The elected president of Costa Rica, Rodrigo Chavesannounced this Monday that he wishes to appoint an ambassador to Nicaragua and that he aspires to have respectful relations with that neighboring country and all the nations of the world.
“My inclination is to appoint an ambassador in Nicaragua, (because) we have diplomatic relations and we are not at war,” Chaves declared in his first press conference as president-elect, although he commented that before that he will speak with the person he appoints as foreign minister.
Chaves, from the Social Democratic Progress Party (centre right), gave the example of the war between Russia and Ukraine, in which, despite the conflict, these nations “are still talking.”
“We have to maintain diplomatic relations with all our neighbors. Those look-pretty positions are not the way we want to operate. We want to operate according to international law. I don’t like medium inks”, he expressed.
Chaves, who will assume power on May 8, assured that he will maintain the democratic and freedom values that characterize Costa Rican foreign policy.
Diplomatic “little game”
“If diplomatic relations have to be broken for reasons of merit, we break them, but not be in the little game of having diplomatic relations and not having ambassadors,” he declared.

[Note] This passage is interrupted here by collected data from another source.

(** * Intrusive doubly linked list (common_util/Intrusive_list.hpp)

    A shallow embedding of [Intrusive_list_node] and [Intrusive_list]:
    node objects live in a heap indexed by their address, every member
    function is a computation in a state-and-fault monad over that heap,
    and the two [while] loops carry an explicit iteration budget. *)

From stdpp Require Import base numbers option list gmap.

Open Scope Z_scope.
#[local] Set Warnings "-clear-no-such-hyp".

(** ** Pointers, nodes and the heap *)

(** A pointer is the address it holds; [nullptr] is address zero. *)
Abbreviation ptr := Z (only parsing).

Definition nullptr : ptr := 0.

(** Pointers and [size_t] are machine words of the same width. *)
Definition word_bits : Z := 64.

Definition size_t_modulus : Z := 2 ^ word_bits.

(** [class Intrusive_list_node]: the two protected link fields. *)
Record Intrusive_list_node : Type := Node { m_prev : ptr; m_next : ptr }.

(** The heap holds the node objects that currently exist, by address. An
    [Intrusive_list] object is its [m_sentinel] member, so a list is
    identified with the address of its sentinel. *)
Abbreviation heap := (gmap Z Intrusive_list_node) (only parsing).

(** ** The state-and-fault monad

    [None] stands for undefined behaviour (a null or dangling dereference)
    or for a loop that used up its budget. *)
Definition M (A : Type) : Type := heap → option (A * heap).

Definition ret {A} (a : A) : M A := λ h, Some (a, h).

Definition bind {A B} (m : M A) (k : A → M B) : M B :=
  λ h, match m h with
       | Some (a, h') => k a h'
       | None => None
       end.

Definition fault {A} : M A := λ _, None.

Notation "'let*' x := m 'in' k" := (bind m (λ x, k))
  (at level 10, x binder, m at level 100, k at level 200).
Notation "m ;; k" := (bind m (λ _, k))
  (at level 100, k at level 200, right associativity).

(** [p->...]: reading through a pointer needs a live, non-null object. *)
Definition deref (p : ptr) : M Intrusive_list_node :=
  λ h, if decide (p = nullptr) then None
       else match h !! p with
            | Some nd => Some (nd, h)
            | None => None
            end.

(** [p->m_prev] and [p->m_next] as rvalues. *)
Definition load_prev (p : ptr) : M ptr := let* nd := deref p in ret (m_prev nd).
Definition load_next (p : ptr) : M ptr := let* nd := deref p in ret (m_next nd).

(** The in-place field updates behind [p->m_prev = v] and [p->m_next = v]. *)
Definition set_prev (p v : ptr) (h : heap) : heap :=
  alter (λ nd, Node v (m_next nd)) p h.
Definition set_next (p v : ptr) (h : heap) : heap :=
  alter (λ nd, Node (m_prev nd) v) p h.

(** [p->m_prev = v;] and [p->m_next = v;]. *)
Definition store_prev (p v : ptr) : M unit :=
  deref p ;; λ h, Some (tt, set_prev p v h).
Definition store_next (p v : ptr) : M unit :=
  deref p ;; λ h, Some (tt, set_next p v h).

(** ** Intrusive_list_node *)

(** [Intrusive_list_node()] run on the storage at [p]. *)
Definition Intrusive_list_node_ctor (p : ptr) : M unit :=
  λ h, if decide (p = nullptr) then None
       else Some (tt, <[p := Node nullptr nullptr]> h).

(** [Intrusive_list_node(Intrusive_list_node&& rhs)] run on the storage at
    [p]: the new node takes both pointers of [rhs], and [rhs] is nulled. *)
Definition Intrusive_list_node_move_ctor (p rhs : ptr) : M unit :=
  if decide (p = nullptr) then fault else
  let* rp := load_prev rhs in
  let* rn := load_next rhs in
  (λ h, Some (tt, <[p := Node rp rn]> h)) ;;
  store_prev rhs nullptr ;;
  store_next rhs nullptr.

(** [prev()] and [next()]. *)
Definition prev (p : ptr) : M ptr := load_prev p.
Definition next (p : ptr) : M ptr := load_next p.

(** ** Intrusive_list

    Every member function takes [s], the address of [m_sentinel]. *)

(** [Intrusive_list()]: the member [m_sentinel] is default-constructed,
    then the body links it to itself. *)
Definition Intrusive_list_ctor (s : ptr) : M unit :=
  Intrusive_list_node_ctor s ;;
  store_prev s s ;;
  store_next s s.

(** [Intrusive_list(Intrusive_list&& rhs)], building the list at [s]. *)
Definition Intrusive_list_move_ctor (s rhs : ptr) : M unit :=
  Intrusive_list_node_ctor s ;;
  let* rp := load_prev rhs in
  store_prev s rp ;;
  let* rn := load_next rhs in
  store_next s rn ;;
  store_prev rhs rhs ;;
  store_next rhs rhs.

(** Iterators wrap a raw node pointer. *)
Definition begin (s : ptr) : M ptr := load_next s.
Definition end_ (s : ptr) : M ptr := ret s.
Definition iter_incr (it : ptr) : M ptr := next it.
Definition iter_decr (it : ptr) : M ptr := prev it.
Definition iter_neq (a b : ptr) : bool := bool_decide (a ≠ b).

Definition get_sentinel (s : ptr) : M ptr := ret s.

Definition empty (s : ptr) : M bool :=
  let* n := load_next s in ret (bool_decide (n = s)).

(** [front<T>()] and [back<T>()]; the cast does not change the address. *)
Definition front (s : ptr) : M ptr :=
  let* e := empty s in
  if e then ret nullptr else load_next s.

Definition back (s : ptr) : M ptr :=
  let* e := empty s in
  if e then ret nullptr else load_prev s.

(** The loop of [size()]; [count++] wraps like a [size_t]. *)
Fixpoint size_loop (fuel : nat) (s n : ptr) (count : Z) {struct fuel} : M Z :=
  if decide (n = s) then ret count
  else match fuel with
       | O => fault
       | S fuel' =>
           let count' := (count + 1) `mod` size_t_modulus in
           let* n' := load_next n in
           size_loop fuel' s n' count'
       end.

Definition size (fuel : nat) (s : ptr) : M Z :=
  let* n := load_next s in
  size_loop fuel s n 0.

Definition push_front (s node : ptr) : M unit :=
  let* f := load_next s in
  store_prev f node ;;
  let* f' := load_next s in
  store_next node f' ;;
  store_prev node s ;;
  store_next s node.

Definition push_back (s node : ptr) : M unit :=
  let* b := load_prev s in
  store_next b node ;;
  let* b' := load_prev s in
  store_prev node b' ;;
  store_next node s ;;
  store_prev s node.

Definition pop_front (s : ptr) : M unit :=
  let* f := load_next s in
  let* fn := load_next f in
  store_next s fn ;;
  let* f' := load_next s in
  store_prev f' s.

Definition pop_back (s : ptr) : M unit :=
  let* b := load_prev s in
  let* bp := load_prev b in
  store_prev s bp ;;
  let* b' := load_prev s in
  store_next b' s.

Definition is_node_adj (a b : ptr) : M bool :=
  let* an := load_next a in
  if bool_decide (an = b) then ret true else
  let* ap := load_prev a in
  if bool_decide (ap = b) then ret true else
  let* bn := load_next b in
  if bool_decide (bn = a) then ret true else
  let* bp := load_prev b in
  ret (bool_decide (bp = a)).

Definition is_a_left_b (a b : ptr) : M bool :=
  let* an := load_next a in ret (bool_decide (an = b)).

Definition is_a_right_b (a b : ptr) : M bool :=
  let* ap := load_prev a in ret (bool_decide (ap = b)).

Definition unlink (s node : ptr) : M ptr :=
  let* n_prev := load_prev node in
  let* n_next := load_next node in
  store_next n_prev n_next ;;
  store_prev n_next n_prev ;;
  store_next node s ;;
  store_prev node s ;;
  ret n_prev.

(** The scan of [erase]. *)
Fixpoint erase_loop (fuel : nat) (s node curr : ptr) {struct fuel} : M bool :=
  if decide (curr = s) then ret false
  else match fuel with
       | O => fault
       | S fuel' =>
           if decide (curr = node) then unlink s curr ;; ret true
           else let* c := load_next curr in erase_loop fuel' s node c
       end.

Definition erase (fuel : nat) (s node : ptr) : M bool :=
  let* e := empty s in
  if e then ret false
  else let* curr := load_next s in erase_loop fuel s node curr.

Definition swap_adjacent (lhs rhs : ptr) : M unit :=
  let* lhs_prev := load_prev lhs in
  let* rhs_next := load_next rhs in
  store_prev lhs rhs ;;
  store_next lhs rhs_next ;;
  store_prev rhs lhs_prev ;;
  store_next rhs lhs ;;
  store_next lhs_prev rhs ;;
  store_prev rhs_next lhs.

Definition swap (a b : ptr) : M unit :=
  if decide (a = b) then ret tt else
  let* l := is_a_left_b a b in
  if l then swap_adjacent a b else
  let* r := is_a_right_b a b in
  if r then swap_adjacent b a else
  let* a_prev := load_prev a in
  let* a_next := load_next a in
  let* b_prev := load_prev b in
  let* b_next := load_next b in
  store_next a_prev b ;;
  store_prev a_next b ;;
  store_next b_prev a ;;
  store_prev b_next a ;;
  store_prev b a_prev ;;
  store_next b a_next ;;
  store_prev a b_prev ;;
  store_next a b_next.

Definition insert (prev0 node : ptr) : M unit :=
  let* pn := load_next prev0 in
  store_next node pn ;;
  store_next prev0 node ;;
  store_prev node prev0.

(** The traversal [for (it = begin(); it != end(); ++it)], collecting the
    address of every node visited. *)
Fixpoint iter_loop (fuel : nat) (last it : ptr) {struct fuel} : M (list Z) :=
  if iter_neq it last then
    match fuel with
    | O => fault
    | S fuel' =>
        let* it' := iter_incr it in
        let* rest := iter_loop fuel' last it' in
        ret (it :: rest)
    end
  else ret [].

Definition to_list (fuel : nat) (s : ptr) : M (list Z) :=
  let* b := begin s in
  let* e := end_ s in
  iter_loop fuel e b.

(** The backward traversal [for (it = end(); it != begin(); ) { --it; ... }],
    collecting the address of every node visited. *)
Fixpoint riter_loop (fuel : nat) (s it : ptr) {struct fuel} : M (list Z) :=
  let* b := begin s in
  if iter_neq it b then
    match fuel with
    | O => fault
    | S fuel' =>
        let* it' := iter_decr it in
        let* rest := riter_loop fuel' s it' in
        ret (it' :: rest)
    end
  else ret [].

Definition to_list_rev (fuel : nat) (s : ptr) : M (list Z) :=
  let* e := end_ s in
  riter_loop fuel s e.

(** ** Field views of the heap *)

Definition prevf (h : heap) (p : ptr) : option Z := m_prev <$> h !! p.
Definition nextf (h : heap) (p : ptr) : option Z := m_next <$> h !! p.

(** Every live object sits at a non-null address that fits a pointer. *)
Definition wf_heap (h : heap) : Prop :=
  ∀ p, is_Some (h !! p) → 0 < p < size_t_modulus.

(** ** Rings

    [link h x y]: [y] follows [x] and [x] precedes [y]. [seg h a l b]: the
    nodes [a], [l], [b] are linked in this order. [ring h s l]: the
    sentinel [s] and the nodes [l] form one closed doubly linked ring. *)

Definition link (h : heap) (x y : ptr) : Prop :=
  nextf h x = Some y ∧ prevf h y = Some x.

Fixpoint seg (h : heap) (a : ptr) (l : list Z) (b : ptr) : Prop :=
  match l with
  | [] => link h a b
  | x :: l' => link h a x ∧ seg h x l' b
  end.

Definition ring (h : heap) (s : ptr) (l : list Z) : Prop :=
  wf_heap h ∧ NoDup (s :: l) ∧ seg h s l s.

(** [fseg h a l b]: the nodes [a], [l], [b] follow each other through
    [m_next]; nothing is said of [m_prev]. *)
Fixpoint fseg (h : heap) (a : ptr) (l : list Z) (b : ptr) : Prop :=
  match l with
  | [] => nextf h a = Some b
  | x :: l' => nextf h a = Some x ∧ fseg h x l' b
  end.

(** ** Auxiliary notions used by the statements *)

(** [n = n->next()] repeated [k] times. *)
Fixpoint follow_next (k : nat) (n : ptr) : M ptr :=
  match k with
  | O => ret n
  | S k' => let* n' := next n in follow_next k' n'
  end.

(** The exchange of two addresses. *)
Definition transp (a b u : Z) : Z :=
  if decide (u = a) then b else if decide (u = b) then a else u.

(** ** Call sequences *)

(** One call of a mutating member function. *)
Inductive op : Type :=
  | PushFront (x : ptr)
  | PushBack (x : ptr)
  | PopFront
  | PopBack
  | Erase (x : ptr)
  | Swap (a b : ptr).

Definition exec_op (fuel : nat) (s : ptr) (o : op) : M unit :=
  match o with
  | PushFront x => push_front s x
  | PushBack x => push_back s x
  | PopFront => pop_front s
  | PopBack => pop_back s
  | Erase x => erase fuel s x ;; ret tt
  | Swap a b => swap a b
  end.

Fixpoint exec_ops (fuel : nat) (s : ptr) (ops : list op) : M unit :=
  match ops with
  | [] => ret tt
  | o :: ops' => exec_op fuel s o ;; exec_ops fuel s ops'
  end.

(** The member nodes, in order, after a call made on the members [l]. *)
Definition model_op (o : op) (l : list Z) : list Z :=
  match o with
  | PushFront x => x :: l
  | PushBack x => l ++ [x]
  | PopFront => tail l
  | PopBack => removelast l
  | Erase x => filter (λ y, y ≠ x) l
  | Swap a b => transp a b <$> l
  end.

Definition model_ops (ops : list op) (l : list Z) : list Z :=
  foldl (λ l' o, model_op o l') l ops.

(** The stated precondition of a call made on the list at [s] with
    members [l]; [h] tells which node objects exist. *)
Definition op_pre (h : heap) (s : ptr) (l : list Z) (o : op) : Prop :=
  match o with
  | PushFront x | PushBack x => (x ∉ s :: l) ∧ is_Some (h !! x)
  | PopFront | PopBack => l ≠ []
  | Erase _ => True
  | Swap a b => a ∈ l ∧ b ∈ l
  end.

Fixpoint ops_pre (h : heap) (s : ptr) (l : list Z) (ops : list op) : Prop :=
  match ops with
  | [] => True
  | o :: ops' => op_pre h s l o ∧ ops_pre h s (model_op o l) ops'
  end.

The current government of President Carlos Alvarado did not send an ambassador to Nicaragua and in various international forums he has denounced human rights violations in that country and has advocated a return to democracy.
Costa Rica has strongly criticized the Nicaraguan government for imprisoning activists, journalists and presidential hopefuls and has said that the November elections in which Daniel Ortega was re-elected they were not clean or transparent.
Nicaragua has been going through a political and social crisis since April 2018, which has been accentuated after the controversial general elections on November 7, in which Ortega was re-elected for a fifth term, fourth consecutive and second along with his wife, Rosario Murillo, as vice president, with her main contenders in prison.